I remember "Cookie" coming into my store renting equipment off of Bircher. Nice guy but not able to complete jobs and he bid for jobs beyond his capability.

dwightbillingsly

the state of minority participation in this city is a shame.

and for accuracy's sake, the supreme court decided that there could be minority participation programs but that the minority must be relevant by size in the community, so that for st louis, only blacks are considered relevant minorities. there are not enough hispanics, asians, etc., in this community for them to qualify for minority programs under croson.

the city has a board of estimate and apportionment, consisting of the comptroller, mayor and president of the board of aldermen. this board approves contracts by custom; the comptroller approves contracts by law. two of the three members of this board are black: darlene green is comptroller and lewis reed is president of the board of aldermen. how can this disparity exist in st louis under these circumstances?

don't these two black elected officials care that black contractors are not being used? that black contractors are not receiving a fair share of the business paid for with black tax dollars? why don't they do something? they have the power. why don't they use it? this disparity could not exist unless these black elected officials tolerated it. why do they?

RogerClegg

Disparity study or not, preferential treatment on the basis of race, ethnicity, and gender is unjustified, as a matter of both law and policy.

It's good to make sure contracting programs are open to all, that bidding opportunities are widely publicized beforehand, and that no one gets discriminated against because of skin color, national origin, or gender.

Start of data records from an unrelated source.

(* ===== verification/WorkerSlots.v ===== *)
(** * s32p-proxy/src/worker_manager.rs: the slots of the workers

    [get_running], [ensure_running], [retire_worker] and the removals of
    [sweep_once], as concurrent tasks over the map of slots.  A step is what a
    task does between two points at which others may run: one access to the
    map, or one critical section of a slot's mutex.  Waking the waiters of a
    [Notify] reaches the tasks that have called [notified()] by then; a task
    that is about to call it is not among them.  The shard locks that some of
    these functions hold across an [await] are not modelled: they only exclude
    interleavings. *)

From Stdlib Require Import ZArith Lia.
From stdpp Require Import base list strings numbers option gmap fin_maps fin_map_dom.
From S2P Require Import Prelude Workers.

(** [SlotState]; the slot itself is shared, tasks hold it by its number. *)
Inductive SlotState := Stopped | Starting | Running (h : WorkerHandle).

(** Where a task is.  [En...] are the places of [ensure_running], [Gr...]
    those of [get_running] and of the sweeper. *)
Inductive task :=
| EnEntry (k : WorkerKey)
| EnFast (k : WorkerKey) (slot : nat)
| EnClaim (k : WorkerKey) (slot : nat)
| EnWait (k : WorkerKey) (slot : nat)
| EnListening (k : WorkerKey) (slot : nat)
| EnSpawning (k : WorkerKey) (slot : nat)
| EnDone (k : WorkerKey) (h : WorkerHandle)
| EnFailed (k : WorkerKey)
| GrGet (k : WorkerKey)
| GrTerminate (k : WorkerKey) (h : WorkerHandle)
| GrRemove (k : WorkerKey)
| GrDone (k : WorkerKey) (h : option WorkerHandle).

Record slots_state := {
  slots : gmap WorkerKey nat;
  cells : gmap nat SlotState;
  alive : gset nat;
  tasks : gmap nat task;
  next_process : nat;
}.

(** [slot.notify.notify_waiters()] *)
Definition wake (slot : nat) (t : task) : task :=
  match t with
  | EnListening k s => if Nat.eqb s slot then EnFast k s else t
  | _ => t
  end.
Definition notify_waiters (slot : nat) (ts : gmap nat task) : gmap nat task := wake slot <$> ts.

Definition set_task (t : nat) (x : task) (s : slots_state) : slots_state :=
  {| slots := slots s; cells := cells s; alive := alive s; tasks := <[t := x]> (tasks s); next_process := next_process s |}.
Definition set_cell (slot : nat) (c : SlotState) (s : slots_state) : slots_state :=
  {| slots := slots s; cells := <[slot := c]> (cells s); alive := alive s; tasks := tasks s; next_process := next_process s |}.
Definition set_slots (m : gmap WorkerKey nat) (s : slots_state) : slots_state :=
  {| slots := m; cells := cells s; alive := alive s; tasks := tasks s; next_process := next_process s |}.
Definition wake_all (slot : nat) (s : slots_state) : slots_state :=
  {| slots := slots s; cells := cells s; alive := alive s; tasks := notify_waiters slot (tasks s); next_process := next_process s |}.
Definition kill (p : nat) (s : slots_state) : slots_state :=
  {| slots := slots s; cells := cells s; alive := alive s ∖ {[p]}; tasks := tasks s; next_process := next_process s |}.
Definition boot (p : nat) (s : slots_state) : slots_state :=
  {| slots := slots s; cells := cells s; alive := {[p]} ∪ alive s; tasks := tasks s; next_process := S p |}.
(** One page *)
Lemma v2_page path class bucket prefix recursive frames :
  listable path class bucket prefix recursive ->
  initial_frames bucket prefix (fst (split_prefix prefix)) path (delimiter_of (Classifier.query class)) recursive
    (first (Classifier.query class) "continuation-token") (first (Classifier.query class) "start-after") = Ok frames ->
  frames <> [] -> Forall saved_ok frames ->
  exists r new rest, handle_list_objects_v2 path class = Some (Ok r) /\
    v2_contents r = enc_info (url_encode_of (Classifier.query class)) <$> objects_of new /\
    v2_common_prefixes r = enc (url_encode_of (Classifier.query class)) <$> prefixes_of new /\
    listing_of class bucket prefix recursive frames = new ++ listing_of class bucket prefix recursive rest /\
    (v2_is_truncated r = false /\ rest = [] \/
     v2_is_truncated r = true /\ new <> [] /\ rest <> [] /\ Forall saved_ok rest /\
       exists t, v2_next_token r = Some t /\
         initial_frames bucket prefix (fst (split_prefix prefix)) path (delimiter_of (Classifier.query class)) recursive
           (Some t) (first (Classifier.query class) "start-after") = Ok rest).
Proof using names_ok mpu_ok codec.
  intros [Hb Hne Hty Hex Hpf Hdel Hmax Hres (p & Hj & Hvis)] Hfr Hnf Hok.
  unfold handle_list_objects_v2. rewrite Hb. cbn [default from_option id].
  rewrite (proj2 (is_empty_false bucket)) by done. rewrite Hty. cbn [negb bool_decide].
  rewrite bool_decide_true by done. cbn [negb]. rewrite Hex, Hpf, Hdel.
  replace (negb (is_empty prefix) && is_reserved_first_segment prefix l_mpu_dir_name) with false
    by (destruct Hres as [->| ->]; [done|by rewrite andb_false_r]).
  destruct (split_prefix prefix) as [dp lf] eqn:Esp. cbn [fst snd] in *. rewrite Hj, Hvis. cbn [negb].
  rewrite Hfr, saved_unreserved by done.
  replace (match frames with [] => [mk_frame dp ""] | _ :: _ => frames end) with frames by (by destruct frames).
  destruct (run_walk_spec names_ok bucket prefix lf recursive (wants_owner class) mpu_ok frames (max_keys_of (Classifier.query class)))
    as (st & new & Hw & Hsv & Hc & Hp & _ & Hcount & Hl & Hstop); [done|lia|].
  unfold wants_owner in Hw. rewrite Hw. cbn [mbind option_bind]. rewrite Hcount.
  set (rest := save_frame <$> rev (stack st)) in *.
  destruct (bool_decide (stack st = [])) eqn:Est; cbn [negb]; rewrite ?andb_false_r; cbn [andb].
  - apply bool_decide_eq_true in Est. assert (rest = []) as Hr by (subst rest; by rewrite Est).
    eexists _, new, []. split; [done|]. cbn. rewrite Hc, Hp. split_and!; try done.
    + unfold listing_of. rewrite Esp. cbn [snd]. by rewrite Hl, Hr.
    + by left.
  - apply bool_decide_eq_false in Est. destruct Hstop as [Hstop|]; [|done].
    rewrite (proj2 (Z.leb_le _ _)) by lia. rewrite (proj2 (Z.ltb_lt 0 _)) by lia. cbn [andb].
    destruct (codec {| tok_v := 1; tok_bucket := bucket; tok_prefix := prefix;
      tok_delimiter := if recursive then None else Some slash; tok_stack := rest |}) as (s & He & Hd).
    rewrite He. eexists _, new, rest. split; [done|]. cbn. rewrite Hc, Hp. split_and!; try done.
    + unfold listing_of. rewrite Esp. cbn [snd]. by rewrite Hl.
    + right. split_and!; try done.
      * intros ->. cbn in Hstop. lia.
      * subst rest. destruct (stack st); [done|]. cbn. rewrite fmap_app. by intros [_ H]%List.app_eq_nil.
      * exists s. split; [done|]. rewrite Hd. unfold token_mismatch. cbn. rewrite !String.eqb_refl, bool_decide_true; [done|].
        unfold recursive_of in Hdel. destruct (delimiter_of _) as [d|]; [|by simplify_eq].
        destruct (String.eqb_spec d slash); simplify_eq. done.
Qed.
Lemma entries_spec dir p es (f : DirItem -> list (option listed)) :
  loaded p es ->
  (forall name n, l_fs !! (p ++ [name]) = Some n -> item_at p name n ∈ es -> entry_spec dir p name n (f (item_at p name n))) ->
  (forall name rel n m, l_fs !! (p ++ [name]) = Some n -> leaf_at p (name :: rel) m ->
     starts_with prefix (entry_key dir (name :: rel) m) = true -> item_at p name n ∈ es) ->
  dir_spec dir p (concat (f <$> es) ++ [None]).
Proof using plain.
  intros Hld Hes Hall.
  assert (forall it, it ∈ es -> exists n, l_fs !! (p ++ [it_name it]) = Some n /\ it = item_at p (it_name it) n /\
    safe_component (it_name it) /\ entry_spec dir p (it_name it) n (f it)) as Hit.
  { intros it Hin. destruct (loaded_item _ _ Hld it Hin) as (n & Hn & Heq). exists n.
    split_and!; [done|done|by eapply pt_names|]. rewrite Heq at 2. apply Hes; [done|]. by rewrite <- Heq. }
  assert (trace_keys (concat (f <$> es) ++ [None]) = concat ((fun it => trace_keys (f it)) <$> es)) as Ht.
  { rewrite trace_keys_app, trace_keys_concat, <- list_fmap_compose. change (trace_keys [None]) with (@nil string). by rewrite app_nil_r. }
  split; rewrite ?Ht.
  - apply only_objects_app; [|done]. apply only_objects_concat. intros x (it & -> & Hin)%list_elem_of_fmap.
    destruct (Hit it Hin) as (n & _ & _ & _ & []). done.
  - apply concat_sorted with (S := item_lt); [apply Hld|..].
    + intros it Hin. destruct (Hit it Hin) as (n & _ & _ & _ & []). done.
    + intros a b Ha Hb Hlt x y Hx Hy.
      destruct (Hit a Ha) as (n & _ & Hae & Hsa & Ea), (Hit b Hb) as (m & _ & Hbe & Hsb & Eb).
      destruct (es_form _ _ _ _ _ Ea x Hx) as (x' & -> & Hx'), (es_form _ _ _ _ _ Eb y Hy) as (y' & -> & _).
      rewrite Hae, Hbe in Hlt. by apply keys_ordered.
  - intros k. rewrite elem_of_concat. split.
    + intros (l & (it & -> & Hin)%list_elem_of_fmap & Hk). destruct (Hit it Hin) as (n & _ & _ & _ & Ei).
      apply (es_keys _ _ _ _ _ Ei) in Hk as (rel & m & ?). by exists (it_name it :: rel), m.
    + intros (rel & m & Hl & Hh & -> & Hp). destruct rel as [|name rel]; [by destruct Hl|].
      assert (exists n, l_fs !! (p ++ [name]) = Some n) as [n Hn].
      { destruct rel as [|x rel]; [exists m; apply Hl|]. destruct (child_of_node p name (x :: rel) m) as (n & ? & _); [apply Hl|done|eauto]. }
      pose proof (Hall _ _ _ _ Hn Hl Hp) as Hin. exists (trace_keys (f (item_at p name n))). split.
      * apply list_elem_of_fmap. eauto.
      * apply (es_keys _ _ _ _ _ (Hes _ _ Hn Hin)). by exists rel, m.
Qed.

Lemma entry_spec_visit dir p name n (sub : string -> list (option listed)) :
  l_fs !! (p ++ [name]) = Some n ->
  (is_dir_node n = true -> children l_fs (p ++ [name]) <> [] ->
    dir_spec (dir +:+ name +:+ "/") (p ++ [name]) (sub (dir +:+ name +:+ "/")%string)) ->
  entry_spec dir p name n (visit_trace prefix true want_owner sub dir (item_at p name n)).
Proof using plain.
  intros Hn Hsub. assert (safe_component name) as Hs by (by eapply pt_names).
  unfold visit_trace. rewrite (visit_plain dir p name n Hn). destruct (is_dir_node n) eqn:Ed.
  - destruct (is_empty dir && (name =s l_mpu_dir_name)%s3) eqn:Eh.
    + apply andb_true_iff in Eh as [->%is_empty_true ->%String.eqb_eq]. by eapply entry_hidden.
    + assert (~ (dir = ""%string /\ name = l_mpu_dir_name)) as Hh.
      { intros [-> ->]. cbn in Eh. by rewrite String.eqb_refl in Eh. }
      case_bool_decide as Hc; [|by eapply entry_full; auto].
      set (o := object_info _ _ _ _). replace (dir +:+ name +:+ "/")%string with (lo_key o) by done.
      pose proof (entry_single dir p name n o Hn) as H. destruct (starts_with prefix (lo_key o)); apply H; auto; cbn; by rewrite Ed.
  - set (o := object_info _ _ _ _). replace (dir +:+ name)%string with (lo_key o) by done.
    pose proof (entry_single dir p name n o Hn) as H. destruct (starts_with prefix (lo_key o)); apply H; auto; try congruence; cbn; by rewrite Ed.
Qed.

Lemma dir_trace_spec d dir p i s l :
  dir_form dir -> join_object_path l_posix_root bucket dir = Ok p -> l_fs !! p = Some (Directory i s l) ->
  (max_depth <= length p + d)%nat -> dir_spec dir p (dtrace (S d) dir).
Proof using plain.
  revert dir p i s l. induction d as [|d IH]; intros dir p i s l Hf Hj Hp Hd; cbn [dir_trace];
    destruct (load_all dir p i s l Hj Hp) as (es & Hr & Hl & Hld & Hall); rewrite Hl; apply entries_spec; try done;
    try (intros; by eapply Hall); intros name n Hn Hin.
  - apply (read_dir_deep (pt_names plain)) in Hr; [|lia]. subst es. by apply elem_of_nil in Hin.
  - apply entry_spec_visit; [done|]. intros Hdir _. destruct n as [| i' s' l' |]; try done. eapply IH; [apply child_dir_form| |done|].
    + eapply join_entry; [done|by eapply pt_names|done].
    + rewrite length_app. cbn. lia.
Qed.
End Tree.

(** ** The start of a listing *)
Section Start.
Context {E : ListEnv} (plain : plain_tree).

Lemma rsplit_once_no_sep c s a b : rsplit_once c s = Some (a, b) -> contains_char c b = false.
Proof.
  revert a b. induction s as [|x s IH]; intros a b; cbn; [done|].
  destruct (rsplit_once c s) as [[a' b']|] eqn:Er; [intros [= <- <-]; by eapply IH|].
  destruct (Ascii.eqb_spec x c) as [->|]; [|done]. intros [= <- <-]. clear IH. induction s as [|y s IH]; [done|].
  cbn in Er |- *. destruct (rsplit_once c s) as [[]|]; [done|]. destruct (y =c c)%s3; [done|]. by apply IH.
Qed.

Lemma rsplit_once_none c s : rsplit_once c s = None -> contains_char c s = false.
Proof.
  induction s as [|y s IH]; cbn; [done|]. destruct (rsplit_once c s) as [[]|]; [done|]. destruct (y =c c)%s3; [done|]. auto.
Qed.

But that means no preferences because of skin color, etc. either--whether it's labeled a "set-aside," a "quota," or a "goal," since they all end up amounting to the same thing. Such discrimination is unfair and divisive; it breeds corruption and otherwise costs the taxpayers and businesses money to award a contract to someone other than the lowest bidder; and it's almost always illegal—indeed, unconstitutional—to boot (see 42 U.S.C. section 1981 and this model brief (http://www.pacificlegal.org/document.doc?id=454) that explains why, legally, a disparity study doesn't justify preferential treatment. Those who insist on engaging in such discrimination deserve to be sued, and they will lose.